Repeat exactly, and only, the lines below starting at the line that contains "Definition enough (fuel" and ending at the line that contains "rewrite E. cbn.", inclusive of both.

[MATERIAL PROVIDED — start]

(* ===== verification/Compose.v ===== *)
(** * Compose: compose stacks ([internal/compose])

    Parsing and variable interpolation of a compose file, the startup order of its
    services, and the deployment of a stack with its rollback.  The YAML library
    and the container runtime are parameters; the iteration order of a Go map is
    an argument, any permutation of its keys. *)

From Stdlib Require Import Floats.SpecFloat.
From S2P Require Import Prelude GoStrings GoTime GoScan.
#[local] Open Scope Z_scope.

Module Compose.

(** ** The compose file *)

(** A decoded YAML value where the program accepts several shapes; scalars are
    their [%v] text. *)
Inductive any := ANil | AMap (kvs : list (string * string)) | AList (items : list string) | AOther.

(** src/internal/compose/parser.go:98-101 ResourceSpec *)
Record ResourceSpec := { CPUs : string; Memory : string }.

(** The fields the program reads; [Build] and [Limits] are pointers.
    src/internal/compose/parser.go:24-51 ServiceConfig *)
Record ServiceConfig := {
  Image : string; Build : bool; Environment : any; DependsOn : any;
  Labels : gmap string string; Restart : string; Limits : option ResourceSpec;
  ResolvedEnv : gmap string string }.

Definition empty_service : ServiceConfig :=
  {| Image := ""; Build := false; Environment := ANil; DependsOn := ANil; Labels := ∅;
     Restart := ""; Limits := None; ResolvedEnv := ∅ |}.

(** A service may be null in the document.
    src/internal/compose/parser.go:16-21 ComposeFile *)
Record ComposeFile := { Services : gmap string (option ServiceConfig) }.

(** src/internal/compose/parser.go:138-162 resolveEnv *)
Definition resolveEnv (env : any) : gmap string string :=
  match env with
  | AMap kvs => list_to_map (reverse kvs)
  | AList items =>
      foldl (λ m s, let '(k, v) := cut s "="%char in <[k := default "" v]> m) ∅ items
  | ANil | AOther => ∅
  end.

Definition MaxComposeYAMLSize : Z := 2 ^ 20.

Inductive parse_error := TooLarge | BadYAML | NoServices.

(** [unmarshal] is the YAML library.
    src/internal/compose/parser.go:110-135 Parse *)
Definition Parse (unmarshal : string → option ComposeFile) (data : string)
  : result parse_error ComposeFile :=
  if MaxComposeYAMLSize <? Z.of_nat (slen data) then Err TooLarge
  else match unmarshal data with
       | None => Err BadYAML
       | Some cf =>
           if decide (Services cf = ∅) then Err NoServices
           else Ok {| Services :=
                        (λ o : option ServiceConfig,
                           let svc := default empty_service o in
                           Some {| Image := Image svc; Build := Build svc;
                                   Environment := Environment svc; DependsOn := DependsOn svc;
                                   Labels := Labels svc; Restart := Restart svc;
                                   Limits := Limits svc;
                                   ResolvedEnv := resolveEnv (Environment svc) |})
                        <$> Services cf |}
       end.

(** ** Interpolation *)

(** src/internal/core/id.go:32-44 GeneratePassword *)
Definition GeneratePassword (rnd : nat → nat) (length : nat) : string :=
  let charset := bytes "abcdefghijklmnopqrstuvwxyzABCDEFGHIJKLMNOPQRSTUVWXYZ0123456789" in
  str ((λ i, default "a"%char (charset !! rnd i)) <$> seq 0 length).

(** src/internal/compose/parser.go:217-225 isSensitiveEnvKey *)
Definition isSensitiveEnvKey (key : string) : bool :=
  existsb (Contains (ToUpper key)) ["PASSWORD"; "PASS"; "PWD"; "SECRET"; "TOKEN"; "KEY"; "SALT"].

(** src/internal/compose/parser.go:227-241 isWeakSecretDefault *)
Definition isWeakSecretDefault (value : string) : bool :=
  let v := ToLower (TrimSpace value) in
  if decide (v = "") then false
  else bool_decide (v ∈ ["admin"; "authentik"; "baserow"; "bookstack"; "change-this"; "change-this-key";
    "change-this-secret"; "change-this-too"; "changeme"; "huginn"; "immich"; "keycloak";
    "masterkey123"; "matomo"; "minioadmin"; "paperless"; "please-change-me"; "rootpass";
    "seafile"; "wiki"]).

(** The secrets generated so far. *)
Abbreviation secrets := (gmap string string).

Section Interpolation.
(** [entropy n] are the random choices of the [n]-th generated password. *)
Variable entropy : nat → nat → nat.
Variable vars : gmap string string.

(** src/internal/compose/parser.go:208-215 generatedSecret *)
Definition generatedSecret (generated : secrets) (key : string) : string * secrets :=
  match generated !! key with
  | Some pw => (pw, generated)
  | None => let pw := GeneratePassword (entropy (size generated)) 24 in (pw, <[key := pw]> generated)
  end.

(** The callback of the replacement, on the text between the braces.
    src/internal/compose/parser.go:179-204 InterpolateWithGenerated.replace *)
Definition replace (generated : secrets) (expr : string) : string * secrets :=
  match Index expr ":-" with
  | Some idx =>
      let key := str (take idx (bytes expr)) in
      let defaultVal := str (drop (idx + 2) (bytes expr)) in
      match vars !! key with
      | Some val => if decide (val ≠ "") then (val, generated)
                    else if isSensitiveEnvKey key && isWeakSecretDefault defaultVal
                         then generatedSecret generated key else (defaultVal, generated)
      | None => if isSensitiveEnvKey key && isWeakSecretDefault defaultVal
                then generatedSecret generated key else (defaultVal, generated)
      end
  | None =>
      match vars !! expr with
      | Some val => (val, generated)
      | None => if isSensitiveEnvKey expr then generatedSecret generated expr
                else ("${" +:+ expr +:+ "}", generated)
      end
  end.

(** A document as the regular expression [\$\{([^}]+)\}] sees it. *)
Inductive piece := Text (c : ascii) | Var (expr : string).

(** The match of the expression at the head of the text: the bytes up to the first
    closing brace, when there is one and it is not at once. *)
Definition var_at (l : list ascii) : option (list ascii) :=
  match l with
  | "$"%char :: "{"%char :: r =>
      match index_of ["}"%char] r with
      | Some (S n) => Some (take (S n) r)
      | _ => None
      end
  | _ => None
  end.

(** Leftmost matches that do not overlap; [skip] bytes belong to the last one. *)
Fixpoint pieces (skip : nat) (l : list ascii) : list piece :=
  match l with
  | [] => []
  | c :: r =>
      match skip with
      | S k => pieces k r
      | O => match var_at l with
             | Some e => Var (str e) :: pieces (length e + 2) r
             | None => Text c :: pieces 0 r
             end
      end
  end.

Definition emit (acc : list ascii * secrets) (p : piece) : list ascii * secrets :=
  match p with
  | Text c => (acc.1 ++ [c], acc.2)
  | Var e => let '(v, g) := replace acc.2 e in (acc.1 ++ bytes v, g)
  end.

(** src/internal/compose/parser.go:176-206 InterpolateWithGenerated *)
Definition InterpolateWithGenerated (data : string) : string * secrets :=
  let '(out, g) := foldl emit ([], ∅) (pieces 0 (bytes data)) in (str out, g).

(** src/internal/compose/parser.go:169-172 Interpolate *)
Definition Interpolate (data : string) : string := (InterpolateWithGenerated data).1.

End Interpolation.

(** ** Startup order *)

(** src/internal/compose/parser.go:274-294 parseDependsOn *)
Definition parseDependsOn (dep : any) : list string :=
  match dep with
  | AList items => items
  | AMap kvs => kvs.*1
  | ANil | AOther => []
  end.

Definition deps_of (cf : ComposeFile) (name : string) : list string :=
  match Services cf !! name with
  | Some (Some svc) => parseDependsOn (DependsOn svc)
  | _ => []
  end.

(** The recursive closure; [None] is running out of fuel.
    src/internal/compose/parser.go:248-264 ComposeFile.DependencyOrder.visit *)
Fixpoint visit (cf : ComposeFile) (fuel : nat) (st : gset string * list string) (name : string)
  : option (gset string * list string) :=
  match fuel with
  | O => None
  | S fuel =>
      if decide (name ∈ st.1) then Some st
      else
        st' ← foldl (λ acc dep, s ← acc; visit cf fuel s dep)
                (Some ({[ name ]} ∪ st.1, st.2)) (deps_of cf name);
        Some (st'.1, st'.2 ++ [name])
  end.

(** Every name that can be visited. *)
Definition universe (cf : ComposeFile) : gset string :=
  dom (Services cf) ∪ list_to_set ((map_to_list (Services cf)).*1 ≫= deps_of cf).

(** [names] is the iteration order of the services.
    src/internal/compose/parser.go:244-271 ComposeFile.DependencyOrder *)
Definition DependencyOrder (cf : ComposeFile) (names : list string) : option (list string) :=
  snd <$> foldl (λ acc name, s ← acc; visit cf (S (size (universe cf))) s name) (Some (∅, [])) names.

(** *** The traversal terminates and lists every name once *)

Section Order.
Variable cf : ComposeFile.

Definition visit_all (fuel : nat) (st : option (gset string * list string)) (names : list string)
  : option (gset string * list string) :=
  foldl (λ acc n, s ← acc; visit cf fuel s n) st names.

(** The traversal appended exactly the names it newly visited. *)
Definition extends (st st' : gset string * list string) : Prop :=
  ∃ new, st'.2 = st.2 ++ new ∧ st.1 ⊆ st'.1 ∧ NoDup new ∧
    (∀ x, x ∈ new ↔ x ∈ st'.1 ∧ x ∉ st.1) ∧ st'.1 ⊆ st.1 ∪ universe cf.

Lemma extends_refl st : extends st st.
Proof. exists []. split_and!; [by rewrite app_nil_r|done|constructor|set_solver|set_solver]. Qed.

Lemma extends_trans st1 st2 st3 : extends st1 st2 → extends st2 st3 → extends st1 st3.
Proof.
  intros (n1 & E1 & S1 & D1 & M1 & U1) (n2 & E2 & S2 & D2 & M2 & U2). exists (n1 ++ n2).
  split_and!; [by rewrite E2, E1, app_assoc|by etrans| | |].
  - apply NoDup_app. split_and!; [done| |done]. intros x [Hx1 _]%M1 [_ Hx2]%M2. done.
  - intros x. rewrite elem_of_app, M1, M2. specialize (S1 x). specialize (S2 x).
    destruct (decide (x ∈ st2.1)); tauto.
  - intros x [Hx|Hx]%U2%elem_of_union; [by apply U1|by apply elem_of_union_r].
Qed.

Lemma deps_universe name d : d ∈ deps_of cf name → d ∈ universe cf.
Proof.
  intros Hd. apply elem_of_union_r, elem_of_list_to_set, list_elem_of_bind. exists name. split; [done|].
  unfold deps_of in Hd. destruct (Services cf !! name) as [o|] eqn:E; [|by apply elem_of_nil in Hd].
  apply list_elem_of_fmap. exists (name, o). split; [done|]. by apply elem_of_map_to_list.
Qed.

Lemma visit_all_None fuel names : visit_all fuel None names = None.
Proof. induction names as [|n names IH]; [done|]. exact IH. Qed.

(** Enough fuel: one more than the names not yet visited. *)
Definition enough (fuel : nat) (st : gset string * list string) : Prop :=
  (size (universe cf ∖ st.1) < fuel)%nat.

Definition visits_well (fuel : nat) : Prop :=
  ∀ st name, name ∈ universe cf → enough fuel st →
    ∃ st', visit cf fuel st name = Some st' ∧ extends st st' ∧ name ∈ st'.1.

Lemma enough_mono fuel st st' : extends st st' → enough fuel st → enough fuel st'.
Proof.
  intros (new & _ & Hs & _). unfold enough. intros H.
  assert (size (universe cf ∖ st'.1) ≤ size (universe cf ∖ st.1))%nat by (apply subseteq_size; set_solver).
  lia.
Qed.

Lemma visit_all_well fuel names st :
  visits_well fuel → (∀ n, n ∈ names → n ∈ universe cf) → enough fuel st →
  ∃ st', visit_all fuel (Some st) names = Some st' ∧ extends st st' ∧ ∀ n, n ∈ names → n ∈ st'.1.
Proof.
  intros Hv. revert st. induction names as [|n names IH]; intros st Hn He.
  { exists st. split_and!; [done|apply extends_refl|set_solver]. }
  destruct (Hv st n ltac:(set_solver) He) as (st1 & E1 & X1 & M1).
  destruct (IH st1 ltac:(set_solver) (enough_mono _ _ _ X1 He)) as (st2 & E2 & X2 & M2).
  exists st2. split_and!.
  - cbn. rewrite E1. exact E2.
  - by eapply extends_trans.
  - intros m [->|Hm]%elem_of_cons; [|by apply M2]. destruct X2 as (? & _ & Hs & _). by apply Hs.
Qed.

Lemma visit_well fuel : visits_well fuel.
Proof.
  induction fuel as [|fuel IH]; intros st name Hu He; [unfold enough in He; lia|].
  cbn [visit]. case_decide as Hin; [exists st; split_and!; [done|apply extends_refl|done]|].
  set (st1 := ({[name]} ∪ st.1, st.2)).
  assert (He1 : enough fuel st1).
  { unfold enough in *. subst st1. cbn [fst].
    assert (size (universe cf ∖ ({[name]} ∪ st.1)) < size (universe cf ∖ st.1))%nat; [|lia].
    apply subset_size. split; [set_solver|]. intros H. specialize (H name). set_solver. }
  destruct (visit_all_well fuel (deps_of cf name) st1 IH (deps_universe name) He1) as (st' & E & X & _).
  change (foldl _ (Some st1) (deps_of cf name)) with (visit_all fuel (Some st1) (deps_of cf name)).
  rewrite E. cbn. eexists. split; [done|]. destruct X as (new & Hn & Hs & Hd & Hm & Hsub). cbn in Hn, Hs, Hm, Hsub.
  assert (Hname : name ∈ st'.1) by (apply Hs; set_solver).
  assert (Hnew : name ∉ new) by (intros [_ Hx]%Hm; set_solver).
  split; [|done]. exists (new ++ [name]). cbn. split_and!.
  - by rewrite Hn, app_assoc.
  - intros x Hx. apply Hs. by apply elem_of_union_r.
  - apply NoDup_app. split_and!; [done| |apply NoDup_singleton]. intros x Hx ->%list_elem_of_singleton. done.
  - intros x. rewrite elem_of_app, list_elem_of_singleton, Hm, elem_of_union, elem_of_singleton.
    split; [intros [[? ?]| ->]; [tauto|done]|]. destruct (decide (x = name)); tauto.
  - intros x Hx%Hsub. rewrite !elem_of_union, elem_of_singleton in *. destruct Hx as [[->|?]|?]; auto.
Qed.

[MATERIAL PROVIDED — finish]

**TASK RESPONSE:**
Definition enough (fuel : nat) (st : gset string * list string) : Prop :=
  (size (universe cf ∖ st.1) < fuel)%nat.

Definition visits_well (fuel : nat) : Prop :=
  ∀ st name, name ∈ universe cf → enough fuel st →
    ∃ st', visit cf fuel st name = Some st' ∧ extends st st' ∧ name ∈ st'.1.

Lemma enough_mono fuel st st' : extends st st' → enough fuel st → enough fuel st'.
Proof.
  intros (new & _ & Hs & _). unfold enough. intros H.
  assert (size (universe cf ∖ st'.1) ≤ size (universe cf ∖ st.1))%nat by (apply subseteq_size; set_solver).
  lia.
Qed.

Lemma visit_all_well fuel names st :
  visits_well fuel → (∀ n, n ∈ names → n ∈ universe cf) → enough fuel st →
  ∃ st', visit_all fuel (Some st) names = Some st' ∧ extends st st' ∧ ∀ n, n ∈ names → n ∈ st'.1.
Proof.
  intros Hv. revert st. induction names as [|n names IH]; intros st Hn He.
  { exists st. split_and!; [done|apply extends_refl|set_solver]. }
  destruct (Hv st n ltac:(set_solver) He) as (st1 & E1 & X1 & M1).
  destruct (IH st1 ltac:(set_solver) (enough_mono _ _ _ X1 He)) as (st2 & E2 & X2 & M2).
  exists st2. split_and!.
  - cbn. rewrite E1. exact E2.
  - by eapply extends_trans.
  - intros m [->|Hm]%elem_of_cons; [|by apply M2]. destruct X2 as (? & _ & Hs & _). by apply Hs.
Qed.

Lemma visit_well fuel : visits_well fuel.
Proof.
  induction fuel as [|fuel IH]; intros st name Hu He; [unfold enough in He; lia|].
  cbn [visit]. case_decide as Hin; [exists st; split_and!; [done|apply extends_refl|done]|].
  set (st1 := ({[name]} ∪ st.1, st.2)).
  assert (He1 : enough fuel st1).
  { unfold enough in *. subst st1. cbn [fst].
    assert (size (universe cf ∖ ({[name]} ∪ st.1)) < size (universe cf ∖ st.1))%nat; [|lia].
    apply subset_size. split; [set_solver|]. intros H. specialize (H name). set_solver. }
  destruct (visit_all_well fuel (deps_of cf name) st1 IH (deps_universe name) He1) as (st' & E & X & _).
  change (foldl _ (Some st1) (deps_of cf name)) with (visit_all fuel (Some st1) (deps_of cf name)).
  rewrite E. cbn. eexists. split; [done|]. destruct X as (new & Hn & Hs & Hd & Hm & Hsub). cbn in Hn, Hs, Hm, Hsub.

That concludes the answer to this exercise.